The Bangalore Bench of Income-tax Appellate Tribunal held that concerning payments for intragroup services related to technical and management costs, as expense transactions having no mark-up, the profit method may not be the most appropriate method. The tribunal remanded the case for an evaluation of a combined transaction approach vis-à-vis the Comparable Uncontrolled Price (CUP) method.
The case is: Fosroc Chemicals India Pvt. Ltd. v. DCIT.
The taxpayer, a member of a multinational group and a subsidiary of a UK entity, was a manufacturer and distributor of specialty construction chemicals.
Technical know-how was provided to the taxpayer by the UK entity, and the taxpayer paid for the technical and management services provided by the UK entity under the cost contribution agreement. The taxpayer also purchased raw materials and entered into other transactions with its international related parties.

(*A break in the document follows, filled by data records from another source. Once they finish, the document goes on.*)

(** C13: tamper evidence.  Two walks from genesis that the verifier accepts against
    the same anchor record the same events in the same order: same ids, sequence
    numbers, timestamps and canonical payloads, row by row.  The only exception is
    a SHA-256 collision among the strings the two walks themselves hashed: one
    input of the first chain and a different one of the second with one digest. *)
Theorem anchored_chain_tamper_evident sha256 a b h oa ob :
  (forall x, length (sha256 x) = 32%nat) ->
  (forall x, Forall (fun c => 0 <= c < 256) (sha256 x)) ->
  seqs_ok (vi_rows a) -> seqs_ok (vi_rows b) ->
  Forall row_ok (vi_rows a) -> Forall row_ok (vi_rows b) ->
  vi_seedPrevHash a = GENESIS_PREV_HASH -> vi_seedPrevHash b = GENESIS_PREV_HASH ->
  vi_anchorComparable a = true -> vi_anchorComparable b = true ->
  vi_anchorPrevHash a = Some h -> vi_anchorPrevHash b = Some h ->
  verifyChainRows sha256 a = Some oa -> vo_ok oa = true ->
  verifyChainRows sha256 b = Some ob -> vo_ok ob = true ->
  Forall2 same_event (vi_rows a) (vi_rows b) \/
  collision sha256 (hashed_inputs GENESIS_PREV_HASH (vi_rows a))
    (hashed_inputs GENESIS_PREV_HASH (vi_rows b)).
Proof.
  intros Hlen Hby Hsa Hsb Hra Hrb Hga Hgb Hca Hcb Hha Hhb Hva Hoa Hvb Hob.
  destruct (proj1 (verify_accepts sha256 a Hsa)) as (Hla & _ & _ & _ & Hfa); [eauto|].
  destruct (proj1 (verify_accepts sha256 b Hsb)) as (Hlb & _ & _ & _ & Hfb); [eauto|].
  rewrite Hga in *. rewrite Hgb in *. apply (chains_agree sha256 Hlen Hby GENESIS_PREV_HASH);
    [by repeat constructor|done..|]. rewrite <- (Hfa Hca h Hha). by apply Hfb.
Qed.

(** A digest for examples: 31 zero bytes and a checksum. *)
Definition toy_hash (x : list Z) : list Z :=
  replicate 31 0 ++ [fold_left (fun a c => (31 * a + c) mod 256) x 7].

Definition toy_row : ChainVerifyRow :=
  {| cr_id := js "a1"; cr_created_at := 1700000000000; cr_chain_seq := 1;
     cr_event_hash := default [] (row_hash toy_hash [0]
       {| cr_id := js "a1"; cr_created_at := 1700000000000; cr_chain_seq := 1;
          cr_event_hash := []; cr_chain_prev_hash := Some [0];
          cr_metadata := JObj [(js "b", JNum (Dbl 1 0)); (js "a", JStr (js "x"))] |});
     cr_chain_prev_hash := Some [0];
     cr_metadata := JObj [(js "a", JStr (js "x")); (js "b", JNum (Dbl 1 0))] |}.
Definition toy_input : ChainVerifyInput :=
  {| vi_rows := [toy_row]; vi_seedPrevHash := GENESIS_PREV_HASH; vi_fromSeq := 1; vi_toSeq := 1;
     vi_anchorPrevHash := Some (cr_event_hash toy_row); vi_anchorComparable := true;
     vi_rowCap := 10000 |}.

Lemma verifyChainRows_ok_iff_witness : chain_accepts toy_hash toy_input.
Proof.
  apply (verifyChainRows_ok_iff toy_hash toy_input).
  - apply Forall_singleton. vm_compute. split; [discriminate|reflexivity].
  - eexists. split_and!; vm_compute; reflexivity.
Defined.

Lemma anchored_chain_tamper_evident_witness :
  Forall2 same_event [toy_row] [toy_row] \/
  collision toy_hash (hashed_inputs GENESIS_PREV_HASH [toy_row])
    (hashed_inputs GENESIS_PREV_HASH [toy_row]).
Proof.
  assert (Hr : row_ok toy_row).
  { split; [|cbn; split_and!];
      first [exact I | apply (bool_decide_unpack _); vm_compute; exact I]. }
  assert (Hs : seqs_ok (vi_rows toy_input)).
  { apply Forall_singleton. vm_compute. split; [discriminate|reflexivity]. }
  destruct (verifyChainRows toy_hash toy_input) as [o|] eqn:E; [|vm_compute in E; discriminate].
  assert (Ho : vo_ok o = true) by (vm_compute in E; injection E as <-; reflexivity).
  assert (Hrs : Forall row_ok (vi_rows toy_input)) by (apply Forall_singleton; exact Hr).
  refine (anchored_chain_tamper_evident toy_hash toy_input toy_input (cr_event_hash toy_row) o o
    _ _ Hs Hs Hrs Hrs eq_refl eq_refl eq_refl eq_refl eq_refl eq_refl E Ho E Ho).
  - intros x. unfold toy_hash. rewrite length_app, length_replicate. reflexivity.
  - intros x. apply Forall_app_2; [apply Forall_replicate; lia|]. apply Forall_singleton.
    induction x as [|c x _] using rev_ind; [simpl; lia|]. rewrite fold_left_app. simpl.
    apply Z.mod_pos_bound. lia.
Defined.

The taxpayer selected the Transactional Net Margin Method (TNMM) at the enterprise level, on considering that the technical and management services were integral to the primary business segment of the taxpayer.
The Transfer Pricing Officer rejected the methodology adopted by the taxpayer for the technical and management costs; asserted that these costs were independent transactions that had to be considered under the CUP method; and eventually determined the arm’s length price was “nil” by applying the CUP method, and adjusted the full amount of the payment made for technical and management services.
On administrative appeal, the Dispute Resolution Panel took the position that the separate transactions were to be benchmarked on a stand-alone basis, unless they were closely interlinked and that this position justified application of the CUP method.
The issues before the tribunal were: (1) whether the Transfer Pricing Officer was justified in finding a nil arm’s length price, by consider CUP as the most appropriate method; and (2) absent data for applying the CUP method, whether application of the TNMM at the entity level was the proper approach.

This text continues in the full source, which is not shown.